Joanna Kelley attends AGBT 2020.

Joanna Kelley traveled to Marco Island, FL in February to attend AGBT (Advances in Genome Biology and Technology) 2020. There, she learned about the latest advancements in DNA sequencing technologies. She also presented a poster on hydrogen sulfide homeostasis.

 

Alex Fraik publishes a Tasmanian devil transcriptomics paper in Genes!

In an era of unprecedented global change, exploring patterns of gene expression among wild populations across their geographic range is crucial for characterizing adaptive potential. However, few of these studies have identified transcriptomic signatures to multivariate, environmental stimuli among populations in their natural environments. In this study, Fraik et al. identified environmental and sex-driven patterns of gene expression in the Tasmanian devil (Sarcophilus harrisii), a critically endangered species that occupies a heterogeneous environment. No transcriptome-wide patterns of differential gene expression were detected, consistent with previous studies that documented low levels of genetic variation in the species. However, genes previously implicated in local adaptation (Fraik et al. 2019, Biorxiv) to abiotic environment in devils were enriched for differentially expressed genes. Additionally, modules of co-expressed genes were significantly associated with both geographic location and sex. This study revealed that candidate-gene approaches to transcriptomic studies of naturally sampled wildlife populations may be necessary to capture gene expression changes in response to complex multivariate environments.

Fraik, A.K.Quackenbush, C., Margres, M.J., Comte, S., Hamilton, D.G., Kozakiewicz, C.P., Jones, M., Hamede, R., Hohenlohe, P.A., Storfer, A., Kelley, J.L. Transcriptomics of tasmanian devil (Sarcophilus harrisii) ear tissue reveals homogeneous gene expression patterns across a heterogeneous landscape. Genes 201910, 801. *Corresponding author

Kerry McGowan publishes cavefish transcriptomics paper in Biology Letters!

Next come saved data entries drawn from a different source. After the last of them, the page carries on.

Definition file_bytes (mimes : gmap nat mime_type) (o : object) : list Z :=
  match o_u o with
  | OBJ_TYPE_FILE f => encode_file f (default (MimeType [] 0) (f_type f ≫= fun m => mimes !! m))
  | _ => []
  end.

Lemma write_redirect_objs_ok r l os (w w' : outfile) : at_addrs (r_objs r) l os -> sink_ok w ->
  write_redirect_objs r l w = Ret (true, w') -> grows w w' (concat (redirect_bytes <$> os)).
Proof.
  intros Hat. revert w. induction Hat as [|a o l os Ho Hat IH]; intros w Hw H; cbn [write_redirect_objs fmap list_fmap concat] in *.
  - injection H as <-. by apply grows_nil.
  - unfold redirect_of in H. rewrite Ho in H. run_in H. unfold redirect_bytes at 1.
    destruct (o_u o) as [f|u off code]; [done|]. run_in H.
    apply (write_step w _ (write_redirect_objs r l) id) in H as (w1 & Hg & H); [|done].
    eapply grows_trans; [done|]. apply IH; [apply Hg|done].
Qed.

Lemma write_file_objs_ok r l os (w w' : outfile) : at_addrs (r_objs r) l os -> sink_ok w ->
  write_file_objs r l w = Ret (true, w') -> grows w w' (concat (file_bytes (r_mimes r) <$> os)).
Proof.
  intros Hat. revert w. induction Hat as [|a o l os Ho Hat IH]; intros w Hw H; cbn [write_file_objs fmap list_fmap concat] in *.
  - injection H as <-. by apply grows_nil.
  - unfold file_of in H. rewrite Ho in H. run_in H. unfold file_bytes at 1.
    destruct (o_u o) as [f|u off code]; [|done]. run_in H.
    destruct (f_type f ≫= _) as [m|] eqn:Em; [|done]. run_in H.
    apply (write_step w _ (write_file_objs r l) id) in H as (w1 & Hg & H); [|done].
    eapply grows_trans; [done|]. apply IH; [apply Hg|done].
Qed.

Lemma mime_strings_ok r ms : at_addrs (r_mimes r) (r_mime_type r) ms -> mime_strings r = Ret (m_type <$> ms).
Proof.
  unfold mime_strings, at_addrs. generalize (r_mime_type r). intros l H.
  induction H as [|a m l ms Hm H IH]; [done|]. cbn [mapM]. rewrite Hm. run. rewrite IH. done.
Qed.
Fixpoint pump_active (fuel : nat) (t : iothread) : outcome iothread :=
  empty ← list_empty t.1 active;
  if (empty : bool) then Ret t
  else
    match fuel with
    | O => Fault OutOfFuel
    | S fuel' =>
        n ← get_next t.1 active;
        tmp ← get_next t.1 n;
        t ← pump_walk fuel n tmp t;
        pump_active fuel' t
    end.

Definition destroy (x : nat) (t : iothread) : outcome iothread :=
  t ← on_heap t (fun h => list_del h x); io_dtor t x.

Definition nbio_pump (fuel : nat) (t : iothread) (mto : Z) : outcome iothread :=
  t ← pump_active fuel t;
  t ← list_for_each_safe destroy fuel deleted t;
  empty ← list_empty t.1 inactive;
  if (empty : bool) then Ret t else ev_pump plugin t mto.

Definition nbio_fini (fuel : nat) (t : iothread) : outcome iothread :=
  t ← list_for_each_safe (fun x t =>
        t ← on_heap t (fun h => list_move_tail h x active); ev_active plugin t x) fuel inactive t;
  t ← list_for_each_safe (fun x t => on_heap t (fun h => list_move_tail h x active)) fuel deleted t;
  t ← list_for_each_safe destroy fuel active t;
  ev_fini plugin t.

End loop.

Arguments nb : clear implicits.
Arguments priv : clear implicits.
Arguments rest : clear implicits.
Arguments eventloop : clear implicits.
Arguments nbio_ops : clear implicits.
Abbreviation iothread K A E := (heap * rest K A E)%type.

Definition heads : list nat := [inactive; active; deleted].

Lemma is_head q : q = inactive \/ q = active \/ q = deleted -> q ∈ heads.
Proof. unfold heads. set_solver. Qed.

(** ** The state of the loop

    [L] is what the memory of nodes represents. *)
Section loop_ok.
Context {K A E : Type}.
Implicit Types (t : iothread K A E) (n : nb K) (L : lists) (x y : nat).

Definition masks_ok L x n : Prop :=
  if bool_decide (x ∈ default [] (L !! deleted)) then nb_mask n = NBIO_DELETED /\ nb_flags n = 0 else 0 <= nb_mask n < 8.

Record wf t L : Prop := {
  wf_repr : repr t.1 L;
  wf_heads : forall q, q ∈ heads -> is_Some (L !! q);
  wf_node : forall x, is_Some (r_io t.2 !! x) -> is_node L x /\ x ∉ heads;
  wf_on : forall q x, on L q x -> is_Some (r_io t.2 !! x);
  wf_masks : forall x n, r_io t.2 !! x = Some n -> masks_ok L x n
}.

(** A list that descriptors can be put on. *)
Definition is_queue t L (q : nat) : Prop := is_Some (L !! q) /\ r_io t.2 !! q = None.

Definition queue_of L x : queue :=
  if bool_decide (x ∈ default [] (L !! active)) then Active
  else if bool_decide (x ∈ default [] (L !! inactive)) then Inactive
  else if bool_decide (x ∈ default [] (L !! deleted)) then Deleted
  else WaitQ.

(** What [Nbio] keeps of a descriptor. *)
Definition view t L x : option nbio :=
  (fun n => Nbio (nb_fd n) (nb_mask n) (nb_flags n) (queue_of L x)) <$> r_io t.2 !! x.

Lemma view_of t L x v : view t L x = Some v -> exists n, r_io t.2 !! x = Some n /\ v = Nbio (nb_fd n) (nb_mask n) (nb_flags n) (queue_of L x).
Proof. intros (n & H & ->)%fmap_Some. by exists n. Qed.

Lemma on_default L q x : x ∈ default [] (L !! q) <-> on L q x.
Proof.
  unfold on. destruct (L !! q) as [l|]; cbn; [|set_solver]. split; [intros H; by exists l|by intros (? & [= <-] & H)].
Qed.

Lemma masks_deleted L x n : on L deleted x -> masks_ok L x n -> nb_mask n = NBIO_DELETED /\ nb_flags n = 0.
Proof. intros H. unfold masks_ok. by rewrite bool_decide_eq_true_2 by (by apply on_default). Qed.

Lemma masks_live L x n : ~ on L deleted x -> masks_ok L x n <-> 0 <= nb_mask n < 8.
Proof. intros H. unfold masks_ok. by rewrite bool_decide_eq_false_2 by (by rewrite on_default). Qed.

Lemma deleted_iff t L x n : wf t L -> r_io t.2 !! x = Some n -> on L deleted x <-> nb_mask n = NBIO_DELETED.
Proof.
  intros W Hn. pose proof (wf_masks _ _ W x n Hn) as M. split; [intros H; by apply (masks_deleted L x n H)|].
  intros E0. destruct (decide (x ∈ default [] (L !! deleted))) as [H|H]; [by apply on_default|].
  rewrite on_default in H. apply (masks_live L x n H) in M. rewrite E0 in M. unfold NBIO_DELETED in M. lia.
Qed.

Lemma get_io_ok t x n : r_io t.2 !! x = Some n -> get_io t x = Ret n.
Proof. intros H. unfold get_io. by rewrite H. Qed.

Lemma update_io_ok t x n f : r_io t.2 !! x = Some n -> update_io t x f = Ret (put_io t x (f n)).
Proof. intros H. unfold update_io. by rewrite (get_io_ok t x n H). Qed.

Lemma set_masks_id n : set_masks n (nb_mask n) (nb_flags n) = n.
Proof. by destruct n. Qed.

Lemma put_io_id t x n : r_io t.2 !! x = Some n -> put_io t x n = t.
Proof. intros Hn. destruct t as [h [io p e]]. unfold put_io. cbn in *. by rewrite insert_id. Qed.

Lemma head_queue t L q : wf t L -> q ∈ heads -> is_queue t L q.
Proof.
  intros W Hq. split; [by apply (wf_heads _ _ W)|]. destruct (r_io t.2 !! q) eqn:E1; [|done].
  destruct (wf_node _ _ W q ltac:(by eexists)) as [_ ?]. done.
Qed.

Lemma wait_range wait : 0 <= Z.land wait NBIO_WAIT < 8.
Proof. change NBIO_WAIT with (Z.ones 3). rewrite Z.land_ones by lia. apply Z.mod_pos_bound. lia. Qed.

(** *** Framing *)

(** The plugin may change its own fields only. *)
Definition core n : Z * Z * Z * K := (nb_fd n, nb_mask n, nb_flags n, nb_ops n).
Definition quiet t t' : Prop := t'.1 = t.1 /\ core <$> r_io t'.2 = core <$> r_io t.2.

Lemma quiet_lookup t t' x n : quiet t t' -> r_io t.2 !! x = Some n -> exists n', r_io t'.2 !! x = Some n' /\ core n' = core n.
Proof.
  intros [_ Hc] Hn. assert ((core <$> r_io t'.2) !! x = Some (core n)) as H by (by rewrite Hc, lookup_fmap, Hn).
  rewrite lookup_fmap in H. apply fmap_Some in H as (n' & -> & E0). by exists n'.
Qed.

Lemma quiet_sym t t' : quiet t t' -> quiet t' t.
Proof. intros [H1 H2]. split; congruence. Qed.

Lemma quiet_trans t t' t'' : quiet t t' -> quiet t' t'' -> quiet t t''.
Proof. intros [H1 H2] [H3 H4]. split; congruence. Qed.

Lemma quiet_live t t' x : quiet t t' -> is_Some (r_io t'.2 !! x) <-> is_Some (r_io t.2 !! x).
Proof.
  intros Q. split; intros [n Hn]; [apply quiet_sym in Q|]; destruct (quiet_lookup _ _ x n Q Hn) as (n' & H & _); by eexists.
Qed.

Lemma core_masks L x n n' : core n' = core n -> masks_ok L x n -> masks_ok L x n'.
Proof. intros [= E1 E2 E3 E4] M. unfold masks_ok in *. by rewrite E2, E3. Qed.

Lemma quiet_wf t t' L : quiet t t' -> wf t L -> wf t' L.
Proof.
  intros Q [R H N O M]. pose proof Q as [Eh _]. split.
  - by rewrite Eh.
  - done.
  - intros x Hx. apply N. by apply (quiet_live t t').
  - intros q x Hx. apply (quiet_live t t' x Q). by apply (O q).
  - intros x n Hn. destruct (quiet_lookup _ _ x n (quiet_sym _ _ Q) Hn) as (n0 & H0 & Ec).
    apply (core_masks L x n0 n); [done|by apply M].
Qed.

Lemma quiet_view t t' L x : quiet t t' -> view t' L x = view t L x.
Proof.
  intros Q. unfold view. destruct (r_io t.2 !! x) as [n|] eqn:Hn.
  - destruct (quiet_lookup _ _ x n Q Hn) as (n' & -> & [= E1 E2 E3 _]). cbn. by rewrite E1, E2, E3.
  - destruct (r_io t'.2 !! x) as [n'|] eqn:Hn'; [|done].
    destruct (quiet_lookup _ _ x n' (quiet_sym _ _ Q) Hn') as (n0 & ? & _). congruence.
Qed.

(** *** Changing one descriptor *)

(** [t'] differs from [t] in the descriptor [x] only, now [n'] on the list [q]. *)
Record shifted t L x t' L' (n' : nbio) : Prop := {
  sh_wf : wf t' L';
  sh_view : view t' L' x = Some n';
  sh_live : forall y, is_Some (r_io t'.2 !! y) <-> is_Some (r_io t.2 !! y);
  sh_others : forall y, y <> x -> view t' L' y = view t L y;
  sh_on : forall q y, y <> x -> on L' q y <-> on L q y;
  sh_queues : forall q, is_queue t L q -> is_queue t' L' q;
  sh_listed : forall y, (exists q, on L q y) -> exists q, on L' q y
}.

Lemma queue_of_ext L L' x : (forall q, q ∈ heads -> on L' q x <-> on L q x) -> queue_of L' x = queue_of L x.
Proof.
  intros H. assert (forall q, q ∈ heads -> bool_decide (x ∈ default [] (L' !! q)) = bool_decide (x ∈ default [] (L !! q))) as Hb.
  { intros q Hq. apply bool_decide_ext. rewrite !on_default. by apply H. }
  unfold queue_of. rewrite !Hb by (unfold heads; set_solver). done.
Qed.

Lemma masks_ok_ext L L' x n : (on L' deleted x <-> on L deleted x) -> masks_ok L' x n <-> masks_ok L x n.
Proof.
  intros H. assert (x ∈ default [] (L' !! deleted) <-> x ∈ default [] (L !! deleted)) as Hd by (by rewrite !on_default).
  unfold masks_ok. by rewrite (bool_decide_ext _ _ Hd).
Qed.

Definition to_queue (q : nat) : queue :=
  if (q =? active)%nat then Active else if (q =? inactive)%nat then Inactive else if (q =? deleted)%nat then Deleted else WaitQ.

(** Only the masks of [x] change. *)
Lemma put_masks_ok t L x n mask flags : wf t L -> r_io t.2 !! x = Some n ->
  masks_ok L x (set_masks n mask flags) ->
  shifted t L x (put_io t x (set_masks n mask flags)) L (Nbio (nb_fd n) mask flags (queue_of L x)).
Proof.
  intros [R H N O M] Hn Hm. assert (forall y, is_Some (r_io (put_io t x (set_masks n mask flags)).2 !! y) <-> is_Some (r_io t.2 !! y)) as Hl.
  { intros y. cbn. destruct (decide (y = x)) as [->|Hy]; [rewrite lookup_insert_eq, Hn; split; by eexists|by rewrite lookup_insert_ne]. }
  split.
  - split; [done|done|intros y Hy; apply N, Hl, Hy|intros q y Hy; apply Hl; by apply (O q)|].
    intros y m. cbn. rewrite lookup_insert_Some. intros [[<- <-]|[Hne Hy]]; [done|by apply M].
  - unfold view. cbn. by rewrite lookup_insert_eq.
  - done.
  - intros y Hy. unfold view. cbn. by rewrite lookup_insert_ne.
  - done.
  - intros q [Hq Hq']. split; [done|]. cbn. rewrite lookup_insert_ne; [done|congruence].
  - done.
Qed.

Lemma queue_moved h L x q : repr h L -> is_node L x -> q <> x -> is_Some (L !! q) -> queue_of (moved x q L) x = to_queue q.
Proof.
  intros R Hx Hne Hq. assert (forall b, bool_decide (x ∈ default [] (moved x q L !! b)) = (q =? b)%nat) as Hb.
  { intros b. rewrite (bool_decide_ext _ (q = b)).
    - destruct (Nat.eqb_spec q b); [by apply bool_decide_eq_true_2|by apply bool_decide_eq_false_2].
    - rewrite on_default, moved_on by done. split; [by intros [[_ ->]|[? _]]|intros ->; by left]. }
  unfold queue_of, to_queue. by rewrite !Hb.
Qed.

Various animals have colonized caves, and in the course of evolution, many have lost their eyes. We still do not fully understand how the loss of an entire organ unfolds as organisms adapt to dark caves. In this study, Ph.D. student Kerry McGowan and colleagues examined a small fish, the cave molly, that colonized caves relatively recently and exhibits functional eyes that are reduced in size. Using gene expression analyses, McGowan et al. showed that several eye-related genes are expressed less in cave mollies compared to their surface ancestors. Evolution has modified many of these genes in other completely blind cavefishes, suggesting that cave adaptation may occur in similar fashions.

McGowan KL*, Passow CN, Arias-Rodriguez L, Tobler M, Kelley JL. 2019. Expression analyses of cave mollies (Poecilia mexicana) reveal key genes involved in the early evolution of eye regression. Biol Lett. 15(10):1-7.

*Corresponding author

A cavefish from the Cueva del Azufre system in southern Mexico.

Note the small eye. PC: Michael Tobler.